The same can be said for Apple when it comes to the in-store experience. Apple employees are so passionate about the products that I feel like I am talking to a polite tech enthusiast in the Apple stores and not Apple employees. The result is incredibly brand-loyal customers.
When was the last time we heard of a consumer switching from using primarily Apple products to non-Apple products? Apple’s in store Genius Bar customer-support concept is brilliant, and I can’t understand why more companies don’t do it. The result is Apple’s having the highest sales per square foot of any retailer in the U.S., at more than $5,000 per square foot per year.
The customer experience at Costco is also superb. In fact, Costco has the best return policy in the retail industry. We only buy televisions from Costco, given the company’s multiyear return policy. Costco also doesn’t even bother asking for a receipt when you return items (given the company’s digital receipt policy).
In addition, Costco has never raised prices on its fast food products; you still pay only $1.50 for the hot dog and drink combo, which was the same price Costco charged consumers 30 years ago! Most consumers don’t know that you can even trade in your old consumer electronic devices at Costco and receive a “Costco Cash Card” in return. A friend of mine jokes that “if you can’t find it at Costco, then you don’t need it!”
Not surprisingly, Salesforce, whose roots are in the customer relationship market, also has superb customer service. In fact, Salesforce is so customer focused and so transparent that the company will publicly disclose in real time when its cloud services are unavailable or having reliance issues. Consumer trust is of paramount importance to the company as “transparency builds trust.”

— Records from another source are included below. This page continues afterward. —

(** C7. A device with two entities, the first a sensor classified
    "temperature" with unit "°C", the second without class and without
    unit, has a catalog of exactly one descriptor, of type
    "is_temperature", for the first entity. *)
Theorem async_get_conditions_temperature_only hass device_id first second :
  value TEMPERATURE = "temperature" ->
  entries_of hass device_id = [first; second] ->
  domain first = DOMAIN ->
  get_device_class hass (VStr (entity_id first)) = Return (Some "temperature") ->
  get_unit_of_measurement hass (VStr (entity_id first)) = Return (Some "°C") ->
  get_device_class hass (VStr (entity_id second)) = Return None ->
  get_unit_of_measurement hass (VStr (entity_id second)) = Return None ->
  async_get_conditions hass device_id
  = Return [ {[ "domain" := "sensor";
                "entity_id" := entity_id first;
                "device_id" := device_id;
                "condition" := "device";
                "type" := "is_temperature" ]} ].
Proof.
  intros Hvalue Hentries Hdom Hdc1 Hu1 Hdc2 Hu2.
  assert (Hfirst : loop_body hass device_id [] first
                   = Return [ descriptor device_id first
                                {[CONF_TYPE := CONF_IS_TEMPERATURE]} ]).
  { rewrite (loop_body_emit _ _ _ _ (Some "temperature") (Some "°C")) by done.
    unfold py_or, dict_get. cbn [truthy String.eqb Ascii.eqb negb].
    rewrite <- Hvalue, ENTITY_CONDITIONS_temperature; [done|].
    by rewrite Hvalue. }
  unfold async_get_conditions. rewrite Hentries.
  rewrite filter_cons_True by done.
  destruct (decide (domain second = DOMAIN)) as [Hsecond|Hsecond].
  - rewrite filter_cons_True, filter_nil by done.
    cbn [for_entries]. rewrite Hfirst, bind_Return.
    by rewrite (loop_body_skip _ _ _ _ None None).
  - rewrite filter_cons_False, filter_nil by done.
    cbn [for_entries]. by rewrite Hfirst.
Qed.
(** * go-zfs: property parsing and command-argument encoding

    A shallow embedding of [properties.go], the dataset and pool wrappers
    and the manager entry points that consume [parseTabular], together with
    the properties of them that the specification states. The rest of the
    package follows: the remaining operations of the manager, the getters
    that do more than delegate, the builders of property names and [Join],
    with further properties read off the code.

    Go strings and byte slices are byte sequences; both are modelled by
    [string] (a list of 8-bit [ascii] characters), so [string(line)] is the
    identity. Go maps are [gmap]s; where the result of a loop over a map can
    depend on the iteration order, the loop is modelled over the list of
    entries in the order the runtime happens to visit them. *)

From Stdlib Require Import ZArith String Ascii List Lia DecimalString DecimalN
  DecimalPos.
From stdpp Require Import gmap strings list fin_maps sorting.


(** * Part I: the model *)

(** ** Bytes and the string functions of the Go standard library *)

Module GoBytes.

Definition LF : ascii := "010"%char.
Definition TAB : ascii := "009"%char.

(** A Go [byte] is a [uint8]. *)
Definition byte_val (a : ascii) : Z := Z.of_N (N_of_ascii a).

Definition byte_in (lo hi : Z) (a : ascii) : bool :=
  (lo <=? byte_val a)%Z && (byte_val a <=? hi)%Z.

Definition byte_is (v : Z) (a : ascii) : bool := (byte_val a =? v)%Z.

Definition is_digit : ascii -> bool := byte_in 48 57.
Definition is_upper : ascii -> bool := byte_in 65 90.
Definition is_lower : ascii -> bool := byte_in 97 122.
Definition is_letter (a : ascii) : bool := is_upper a || is_lower a.
Definition digit_val (a : ascii) : Z := (byte_val a - 48)%Z.

Definition byte_of (v : Z) : ascii := ascii_of_N (Z.to_N v).

(** [bytes.Split(s, []byte{c})] and [strings.Split(s, string(c))] for a
    one-byte separator: the pieces between the occurrences of [c], so the
    result always has one more element than [s] has separators. *)
Fixpoint split_on (c : ascii) (s : string) : list string :=
  match s with
  | EmptyString => [EmptyString]
  | String a s' =>
      if Ascii.eqb a c then EmptyString :: split_on c s'
      else match split_on c s' with
           | [] => [String a EmptyString]
           | w :: ws => String a w :: ws
           end
  end.

(** [strings.Join(l, string(c))]. *)
Fixpoint join_with (c : ascii) (l : list string) : string :=
  match l with
  | [] => EmptyString
  | [w] => w
  | w :: ws => w +:+ String c (join_with c ws)
  end.

(** [bytes.Join(l, sep)]. *)
Fixpoint join_sep (sep : string) (l : list string) : string :=
  match l with
  | [] => EmptyString
  | [w] => w
  | w :: ws => w +:+ sep +:+ join_sep sep ws
  end.

Fixpoint count_byte (c : ascii) (s : string) : nat :=
  match s with
  | EmptyString => 0
  | String a s' => (if Ascii.eqb a c then 1 else 0) + count_byte c s'
  end.

Fixpoint has_byte (c : ascii) (s : string) : bool :=
  match s with
  | EmptyString => false
  | String a s' => Ascii.eqb a c || has_byte c s'
  end.

Fixpoint all_bytes (f : ascii -> bool) (s : string) : bool :=
  match s with
  | EmptyString => true
  | String a s' => f a && all_bytes f s'
  end.

Fixpoint drop_while (f : ascii -> bool) (s : string) : string :=
  match s with
  | EmptyString => EmptyString
  | String a s' => if f a then drop_while f s' else s
  end.

Fixpoint take_while (f : ascii -> bool) (s : string) : string :=
  match s with
  | EmptyString => EmptyString
  | String a s' => if f a then String a (take_while f s') else EmptyString
  end.

Fixpoint filter_bytes (f : ascii -> bool) (s : string) : string :=
  match s with
  | EmptyString => EmptyString
  | String a s' =>
      if f a then String a (filter_bytes f s') else filter_bytes f s'
  end.

Fixpoint map_bytes (f : ascii -> ascii) (s : string) : string :=
  match s with
  | EmptyString => EmptyString
  | String a s' => String (f a) (map_bytes f s')
  end.

(** The last byte of a string, when it has one. *)
Fixpoint last_byte (s : string) : option ascii :=
  match s with
  | EmptyString => None
  | String a EmptyString => Some a
  | String _ s' => last_byte s'
  end.

(** The string without its last byte. *)
Fixpoint but_last (s : string) : string :=
  match s with
  | EmptyString => EmptyString
  | String _ EmptyString => EmptyString
  | String a s' => String a (but_last s')
  end.

(** [s[0:i]] where [i = bytes.Index(s, pat)], and [s] when [pat] does not
    occur. *)
Fixpoint cut_before (pat s : string) : string :=
  if String.prefix pat s then EmptyString
  else match s with
       | EmptyString => EmptyString
       | String a s' => String a (cut_before pat s')
       end.
(** Lines 63-116, from the reply of the call of line 54 on. *)
Definition with_reply (reply : Py.exn + Databento.DataFrame) (db : database)
  : outcome :=
  match reply with
  | inl e =>
      {| result := Py.Returned Py.None_;
         store := db;
         log := [(Logging.ERROR, Logging.FetchFailed (Py.str e))] |}
  | inr [] =>
      {| result := Py.Returned Py.None_;
         store := db;
         log := [(Logging.WARNING, Logging.NoData)] |}
  | inr df =>
      let '(_, (conn, lg)) :=
        try_except (load "ES" df)
          (fun e => logging Logging.ERROR (Logging.LoadFailed (Py.str e)))
          (get_db_connection db, []) in
      {| result := Py.Returned Py.None_;
         store := close conn;
         log := lg ++ [(Logging.INFO, Logging.ConnectionClosed)] |}
  end.

(** The arguments of the call of lines 54-60. *)
Definition request : Databento.request :=
  {| Databento.dataset := "GLBX.MDP3";
     Databento.symbols := ["ES"];
     Databento.start := "2024-01-01";
     Databento.end_ := "2024-01-31";
     Databento.schema := "ohlcv-1d";
     Databento.stype_in := None;
     Databento.stype_out := None |}.

(** Lines 47-116. *)
Definition fetch_and_load_data (api_key : string) (db : database) : outcome :=
  let client := Historical api_key in
  with_reply (Databento.get_range client request) db.

End Script.

End IngestData.

(** ** [scripts/ingest_data.py] *)

Module ScriptsIngestData.

Import Postgres Psycopg2 Session.
Local Open Scope session_scope.

Section Script.

Variable Historical : string -> Databento.client.

(** Lines 15-23; the connection is taken to open. *)
Definition get_db_connection (db : database) : connection := connect db.

(** Lines 25-45, the same text as in [trade_ngin/scripts]. *)
Definition ensure_schema_exists : session unit :=
  cur_execute CreateSchemaIfNotExists ;;
  cur_execute CreateTableIfNotExists ;;
  conn_commit.

(** Lines 88-98, the same loop as in [trade_ngin/scripts], under the
    local [symbol]. *)
Definition prepare_records : string -> Databento.DataFrame -> Py.exn + list record :=
  IngestData.prepare_records.

(** Lines 84-120, up to the commit and its log record. *)
Definition load (symbol : string) (df : Databento.DataFrame) : session unit :=
  ensure_schema_exists ;;
  records <- lift (prepare_records symbol df) ;;
  logging Logging.INFO (Logging.Preparing (List.length records)) ;;
  Extras.execute_values records ;;
  conn_commit ;;
  logging Logging.INFO (Logging.Loaded (List.length records)).

(** Lines 60-126, one turn of the loop over the datasets.  The flag
    says whether the function returned (line 122).  When an exception
    leaves the inner [try], the connection is dropped unclosed and what
    it had not committed is lost. *)
Definition attempt (client : Databento.client) (start_date end_date dataset : string)
           (db : database) : bool * database * list Logging.record :=
  match Databento.list_symbols client dataset with
  | inl e =>
      (false, db, [(Logging.ERROR, Logging.DatasetFailed dataset (Py.str e))])
  | inr [] => (false, db, [])
  | inr (symbol :: _) =>
      match Databento.get_range client
              {| Databento.dataset := dataset;
                 Databento.symbols := [symbol];
                 Databento.start := start_date;
                 Databento.end_ := end_date;
                 Databento.schema := "ohlcv";
                 Databento.stype_in := None;
                 Databento.stype_out := None |} with
      | inl e =>
          (false, db, [(Logging.ERROR, Logging.DatasetFailed dataset (Py.str e))])
      | inr [] => (false, db, [])
      | inr df =>
          match load symbol df (get_db_connection db, []) with
          | (inr _, (conn, lg)) => (true, close conn, lg)
          | (inl e, (conn, lg)) =>
              (false, close conn,
               lg ++ [(Logging.ERROR, Logging.DatasetFailed dataset (Py.str e))])
          end
      end
  end.

(** Lines 58-126: the datasets in turn, until one is loaded. *)
Fixpoint scan (client : Databento.client) (start_date end_date : string)
         (metadata : list string) (db : database) (lg : list Logging.record)
  : database * list Logging.record :=
  match metadata with
  | [] => (db, lg)
  | dataset :: rest =>
      match attempt client start_date end_date dataset db with
      | (true, db', lg') => (db', lg ++ lg')
      | (false, db', lg') => scan client start_date end_date rest db' (lg ++ lg')
      end
  end.

(** Lines 47-129. *)
Definition fetch_and_load_data (api_key start_date end_date : string)
           (db : database) : outcome :=
  let client := Historical api_key in
  match Databento.list_datasets client with
  | inl e =>
      {| result := Py.Returned Py.None_;
         store := db;
         log := [(Logging.ERROR, Logging.FetchFailed (Py.str e))] |}
  | inr metadata =>
      let (db', lg) := scan client start_date end_date metadata db [] in
      {| result := Py.Returned Py.None_; store := db'; log := lg |}
  end.

End Script.

End ScriptsIngestData.

(** ** [trade_ngin/adapters/databento.py] *)

Module Adapters.

(** The arguments of the call of lines 19-27. *)
Definition request (symbols : list string) (dataset start_date end_date : string)
  : Databento.request :=
  {| Databento.dataset := dataset;
     Databento.symbols := symbols;
     Databento.start := start_date;
     Databento.end_ := end_date;
     Databento.schema := "ohlcv-1d";
     Databento.stype_in := Some "continuous";
     Databento.stype_out := Some "instrument_id" |}.


End Adapters.

(** ** The entry points, with the calls that can fail before a run

    [Historical(api_key)] may raise, and so may [psycopg2.connect]; the
    modules above are the runs in which neither does. *)

Module Process.

Import Postgres.

(** What a run finds around it: [Historical] is what
    [databento.Historical(api_key)] does, and [psycopg2_connect] is what
    [psycopg2.connect(...)] raises, if it raises. *)
Record environment : Type := mkEnvironment {
  Historical : string -> Py.exn + Databento.client;
  psycopg2_connect : option Py.exn
}.

(** What reading [conn] raises in a function that has not bound it. *)
Definition conn_unbound : Py.exn :=
  Py.UnboundLocalError
    "cannot access local variable 'conn' where it is not associated with a value".
Lemma run_conserves h a c b d calls :
  h !! a = Some {| Conn := otherConn c; buf := b |} → length b ≤ 1 →
  ∃ out c' b',
    run dt (S (S d)) h (Some a) calls
    = Ret (out, <[a := {| Conn := otherConn c'; buf := b' |}]> h)
    ∧ length b' ≤ 1
    ∧ out ++ b' ++ stream c' = b ++ stream c.
Proof.
  revert h c b. induction calls as [|cl calls IH]; intros h c b Ha Hb.
  - exists [], c, b. simpl. by rewrite list_insert_id.
  - destruct (do_call_conserves h a c b d cl Ha Hb)
      as (out1 & c1 & b1 & Hcl & Hb1 & Hs1).
    destruct (IH (<[a := {| Conn := otherConn c1; buf := b1 |}]> h) c1 b1)
      as (out2 & c2 & b2 & Hrun & Hb2 & Hs2); [by eapply insert_at|done|].
    exists (out1 ++ out2), c2, b2. cbn [run]. rewrite Hcl.
    cbn [mbind result_bind]. rewrite Hrun. cbn [mbind result_bind].
    rewrite list_insert_insert_eq. split; [done|]. split; [done|].
    by rewrite <- app_assoc, Hs2.
Qed.

End ShortReads.

(** * Construction *)

Section Construction.
Context {C : Type} `{!NetConn C}.
Implicit Types (h : heap C) (conn : netConn C).

(** C5. Wrapping is idempotent.  A connection that is already a wrapper
    is returned as it is, the same address, and nothing is allocated: no
    wrapper is nested in a new one.  Hence wrapping the wrapper that
    [wrapSocketConn] returned gives back the identical instance and leaves
    the heap alone, so that wrapping twice cannot be told apart from
    wrapping once. *)
Theorem wrapSocketConn_idempotent h conn :
  (∀ sc, wrapSocketConn h (scConn sc) = (h, sc))
  ∧ wrapSocketConn (wrapSocketConn h conn).1 (scConn (wrapSocketConn h conn).2)
    = ((wrapSocketConn h conn).1, (wrapSocketConn h conn).2).
Proof. split; [done|]. by destruct conn. Qed.

(** C6. With a non-nil error, [createSocketConnFromReturn] returns the nil
    wrapper and that same error, and allocates nothing. *)
Theorem createSocketConnFromReturn_error h conn (e : goerror) :
  createSocketConnFromReturn h conn (Some e) = (h, (None, Some e)).
Proof. done. Qed.

(** C7, as amended. With a nil error, [createSocketConnFromReturn] always
    allocates a new wrapper around the connection, with nothing pending,
    and returns it with a nil error; this is what [wrapSocketConn] returns
    whenever the connection is not itself a wrapper. *)
Theorem createSocketConnFromReturn_allocates h conn :
  createSocketConnFromReturn h conn None
  = (h ++ [{| Conn := conn; buf := [] |}], (Some (length h), None))
  ∧ (is_socketConn conn = false →
     createSocketConnFromReturn h conn None
     = ((wrapSocketConn h conn).1, ((wrapSocketConn h conn).2, None))).
Proof. split; [done|]. by destruct conn. Qed.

What we can learn from these four companies is that the customer is always right. In addition, it pays to be long-term greedy and understand that the optimal and highest lifetime value of a customer is a result of superb customer service.
Online ratings have altered the customer service role to the benefit of the consumer. Remember the days when taxi drivers were not that customer focused? Given the fact that you rate your driver on Uber, taxi drivers are now materially more customer service focused.
The same can be said for other industries where online ratings are tracked, including retail or auction companies like eBay, hotel services like Airbnb, teaching services like Udemy, and of course the restaurant industry through sites like Yelp. A few negative reviews can destroy a brand.
In conclusion, a superb customer experience begets more loyal customers who will no doubt spend more money on a company’s products or services in the long run. A superb customer experience also leads to higher stock prices over time. In this digital, social media age, if a customer has a poor experience, all of his or her online contacts might find out about it very quickly.
It can take 30-plus years to build a brand and just a handful of poor customer experiences to destroy it; a company is only as good as its customer service, and the customer is always right.